Шрифт:
Но странным было это взятие, – странным для тех, кому знакомы законы войны и кто знает, как ведет себя победитель на захваченных землях. Наполеон перед отступлением из Москвы – пусть и неудачно, но взорвал Кремль, святыню русских, и взорвал не просто из мести за то, что Александр не ответил на его письма с предложением мира, но именно потому, что хотел уязвить мечом самое сокровенное, средоточие национального духа. Александр прежде всего заботился, чтобы Париж не пострадал при осаде и штурме, чтобы вступавшие в город войска не вели себя как захватчики.
Об этом вновь и вновь говорилось в армейских приказах, призывавших не просто воздерживаться от грабежа и мародерства (наполеоновские солдаты, офицеры и генералы вывозили награбленное на груженных доверху телегах), но и от малейшего проявления враждебности по отношению к французам. С пленными обращались в высшей степени гуманно, вежливо и учтиво, и Александр освободил их вскоре после вступления в Париж. За ранеными ухаживали, им оказывалась помощь, над ними склонялись лекари.
Лорд Касльри писал в своем донесении графу Ливерпулю: «В настоящее время нам всего опаснее рыцарское настроение императора Александра. В отношении к Парижу его личные взгляды не сходятся ни с политическими, ни с военными соображениями. Русский император, кажется, только ищет случая вступить во главе своей блестящей армии в Париж, по всей вероятности, для того, чтобы противопоставить свое великодушие опустошению собственной его столицы».

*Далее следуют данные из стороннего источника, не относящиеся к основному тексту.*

(** * Hugo build orchestrator, watcher and page rendering: a shallow embedding

    The development follows four source files:
    - [commands/hugo.go]: [fullBuild], the event loop of [newWatcher],
      [pickOneWriteOrCreatePath], and around them [doWithPublishDirs],
      [initSites] with the builds that go through it, [rebuildSites],
      [fullRebuild] and the walk function of [getDirList];
    - the site renderer ([pageRenderer], [renderPaginator], [renderRSS],
      [renderRobotsTXT], [renderAliases]);
    - the page type ([ReadFrom], [analyzePage], [TargetPath], [StripHTML],
      [guessSection], [Type], [Layout], [ExecuteTemplate], [Convert],
      [permalink], [removeTomlIdentifier]);
    - the handler registry ([RegisterHandler], [Handler], [Match]).

    Go strings are byte strings ([string]), decoded as UTF-8 where the
    code decodes them ([strings.TrimSpace], [range] over a string); Go
    [int] is a 64-bit signed integer carried by [Z] with the wrap-around
    written out; Go maps are [gmap]s; side effects are recorded as traces
    of actions. *)

From Stdlib Require Import ZArith Lia List Bool Ascii String.
From stdpp Require Import base option list strings gmap pretty.

Import ListNotations.
Local Open Scope string_scope.
Local Open Scope list_scope.

(** ** Part I: definitions *)

(** *** Go's [unicode/utf8] and [unicode.IsSpace] *)

Module Utf8.

Definition RuneError : Z := 65533.     (* U+FFFD *)
Definition RuneSelf : Z := 128.
Definition MaxRune : Z := 1114111.     (* U+10FFFF *)

(** A byte of a string as a number, and [byte(x)], which keeps the low
    eight bits. *)
Definition byte (c : ascii) : Z := Z.of_N (N_of_ascii c).

Definition toByte (z : Z) : ascii := ascii_of_N (Z.to_N (z mod 256)).

(** The table [first] with [acceptRanges], for the leading byte of a
    sequence of more than one byte: the size of the sequence and the range
    accepted for its second byte. [None] for the bytes marked [xx]. *)
Definition first (s0 : Z) : option (nat * Z * Z) :=
  if (194 <=? s0)%Z && (s0 <=? 223)%Z then Some (2, 128%Z, 191%Z)
  else if (s0 =? 224)%Z then Some (3, 160%Z, 191%Z)
  else if (225 <=? s0)%Z && (s0 <=? 236)%Z then Some (3, 128%Z, 191%Z)
  else if (s0 =? 237)%Z then Some (3, 128%Z, 159%Z)
  else if (238 <=? s0)%Z && (s0 <=? 239)%Z then Some (3, 128%Z, 191%Z)
  else if (s0 =? 240)%Z then Some (4, 144%Z, 191%Z)
  else if (241 <=? s0)%Z && (s0 <=? 243)%Z then Some (4, 128%Z, 191%Z)
  else if (s0 =? 244)%Z then Some (4, 128%Z, 143%Z)
  else None.

(** [locb <= b && b <= hicb] *)
Definition isCont (b : Z) : bool := (128 <=? b)%Z && (b <=? 191)%Z.

(** [utf8.DecodeRuneInString]: the rune a string begins with and its
    width in bytes; [(RuneError, 1)] for an encoding that is invalid or cut
    short, [(RuneError, 0)] for the empty string. The masks that clear the
    marker bits of an accepted byte are written as subtractions, and the
    shifts as multiplications. *)
Definition DecodeRune (l : list ascii) : Z * nat :=
  match l with
  | [] => (RuneError, 0)
  | c0 :: rest =>
      let s0 := byte c0 in
      if (s0 <? RuneSelf)%Z then (s0, 1)
      else
        match first s0 with
        | None => (RuneError, 1)
        | Some (sz, lo, hi) =>
            if (length l <? sz)%nat then (RuneError, 1)
            else
              match rest with
              | [] => (RuneError, 1)
              | c1 :: rest1 =>
                  let s1 := byte c1 in
                  if (s1 <? lo)%Z || (hi <? s1)%Z then (RuneError, 1)
                  else if (sz <=? 2)%nat
                  then (((s0 - 192) * 64 + (s1 - 128))%Z, 2)
                  else
                    match rest1 with
                    | [] => (RuneError, 1)
                    | c2 :: rest2 =>
                        let s2 := byte c2 in
                        if negb (isCont s2) then (RuneError, 1)
                        else if (sz <=? 3)%nat
                        then (((s0 - 224) * 4096 + (s1 - 128) * 64 +
                               (s2 - 128))%Z, 3)
                        else
                          match rest2 with
                          | [] => (RuneError, 1)
                          | c3 :: _ =>
                              let s3 := byte c3 in
                              if negb (isCont s3) then (RuneError, 1)
                              else (((s0 - 240) * 262144 + (s1 - 128) * 4096 +
                                     (s2 - 128) * 64 + (s3 - 128))%Z, 4)
                          end
                    end
              end
        end
  end.

(** [utf8.RuneStart(b)]: [b&0xC0 != 0x80] *)
Definition RuneStart (c : ascii) : bool := negb (Z.land (byte c) 192 =? 128)%Z.

(** The loop of [DecodeLastRuneInString] that steps back from the last
    byte to a byte that can start a rune, over the string reversed and
    without its last byte: the number of bytes stepped over, at most
    [UTFMax - 1]; when none of them starts a rune the loop runs out one
    byte further. *)
Fixpoint stepsBack (r : list ascii) (fuel : nat) : nat :=
  match fuel, r with
  | S k, c :: r' => if RuneStart c then 1 else S (stepsBack r' k)
  | _, _ => 1
  end.

(** [utf8.DecodeLastRuneInString], over the string reversed: the rune the
    string ends with and its width. *)
Definition DecodeLastRune (r : list ascii) : Z * nat :=
  match r with
  | [] => (RuneError, 0)
  | c :: rest =>
      if (byte c <? RuneSelf)%Z then (byte c, 1)
      else
        let segment := rev (take (S (stepsBack rest 3)) r) in
        let '(ru, size) := DecodeRune segment in
        if (size =? length segment)%nat then (ru, size) else (RuneError, 1)
  end.

(** [utf8.EncodeRune] *)
Definition EncodeRune (r : Z) : list ascii :=
  let i := (r mod 2 ^ 32)%Z in
  if (i <=? 127)%Z then [toByte r]
  else if (i <=? 2047)%Z then
    [toByte (Z.lor 192 (Z.shiftr r 6)); toByte (Z.lor 128 (Z.land r 63))]
  else
    let three r :=
      [toByte (Z.lor 224 (Z.shiftr r 12));
       toByte (Z.lor 128 (Z.land (Z.shiftr r 6) 63));
       toByte (Z.lor 128 (Z.land r 63))] in
    if (MaxRune <? i)%Z || ((55296 <=? i)%Z && (i <=? 57343)%Z)
    then three RuneError
    else if (i <=? 65535)%Z then three r
    else
      [toByte (Z.lor 240 (Z.shiftr r 18));
       toByte (Z.lor 128 (Z.land (Z.shiftr r 12) 63));
       toByte (Z.lor 128 (Z.land (Z.shiftr r 6) 63));
       toByte (Z.lor 128 (Z.land r 63))].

Проницательное суждение человека умного, трезвого, но, в общем-то, близорукого, который видит поверхностные следствия и не распознает глубинных причин, внутренних, нравственных движений и побуждений. Отсюда все эти «кажется», «по всей вероятности»: словно пробует под собой тряскую почву, боязливо тыкает тростью, опасаясь ступить. И обратим внимание: «… личные взгляды… свое великодушие…» Но надо признать, что это «свое», «личное» в Александре, русском императоре, англичанину Касльри совершенно чуждо как человеку другого склада, иного покроя.
Как же нам это все понять? Пожалуй, не нашлось историка, который не выразил бы недоумения по тому же поводу, что и Касльри, и совершенно справедливо, поскольку перед нами еще один случай, когда Александра невозможно понять без Феодора Козьмича, а, следовательно, и без других, уже упомянутых нами Феодоров: брата Александра Невского, князя Пожарского, перед смертью принявшего схиму, без той составляющей русского царствования, которая за ними незримо прослеживается.
«И милость к падшим призывал», – в «Памятнике» написал о себе Пушкин, но попробуем истолковать эти строки, исходя из того, что за ними – тень Александрийского столпа: «Вознесся выше он главою непокорной…» Ну, к каким это падшим призывает Пушкин милость? Не к французам же и полякам («Бородинская годовщина», «Клеветникам России»). Допустим, к декабристам или к тем, с кем стрелялся или, напротив, не стрелялся на дуэли, кому вообще не мстил, хотя лицеистом и вписывал в особую книжечку неотмщенные обиды, но вот поднялся выше мести. Таким образом, Пушкин ставит это себе в заслугу лично, да и для всех это было сугубо личным почином, замешанным на христианской нравственности, на принятии в сердце евангельских истин, и прежде всего Нагорной проповеди. Но какая может быть христианская нравственность в государственном мышлении! Можно красиво даровать жизнь поверженному врагу и даже вернуть ему выбитую из рук шпагу. Но какая возможна нравственность там, где собираются кабинеты, взвешиваются противоречивые интересы, каждый норовит оттеснить локтем соседа и отхватить кусок пожирнее (собственно, так и вели себя Австрия и Пруссия в эпоху коалиций и дележа наполеоновского наследия)! Наполеон первым бы рассмеялся, услышав об этом. И величайшая заслуга Александра в том, что он распространил христианскую нравственность – рыцарственность, по словам Касльри, – на государственную сферу: воистину призвал милость к падшим, и Пушкин, сам того не ведая, сказал в своем стихотворении о нем и ему возвел памятник.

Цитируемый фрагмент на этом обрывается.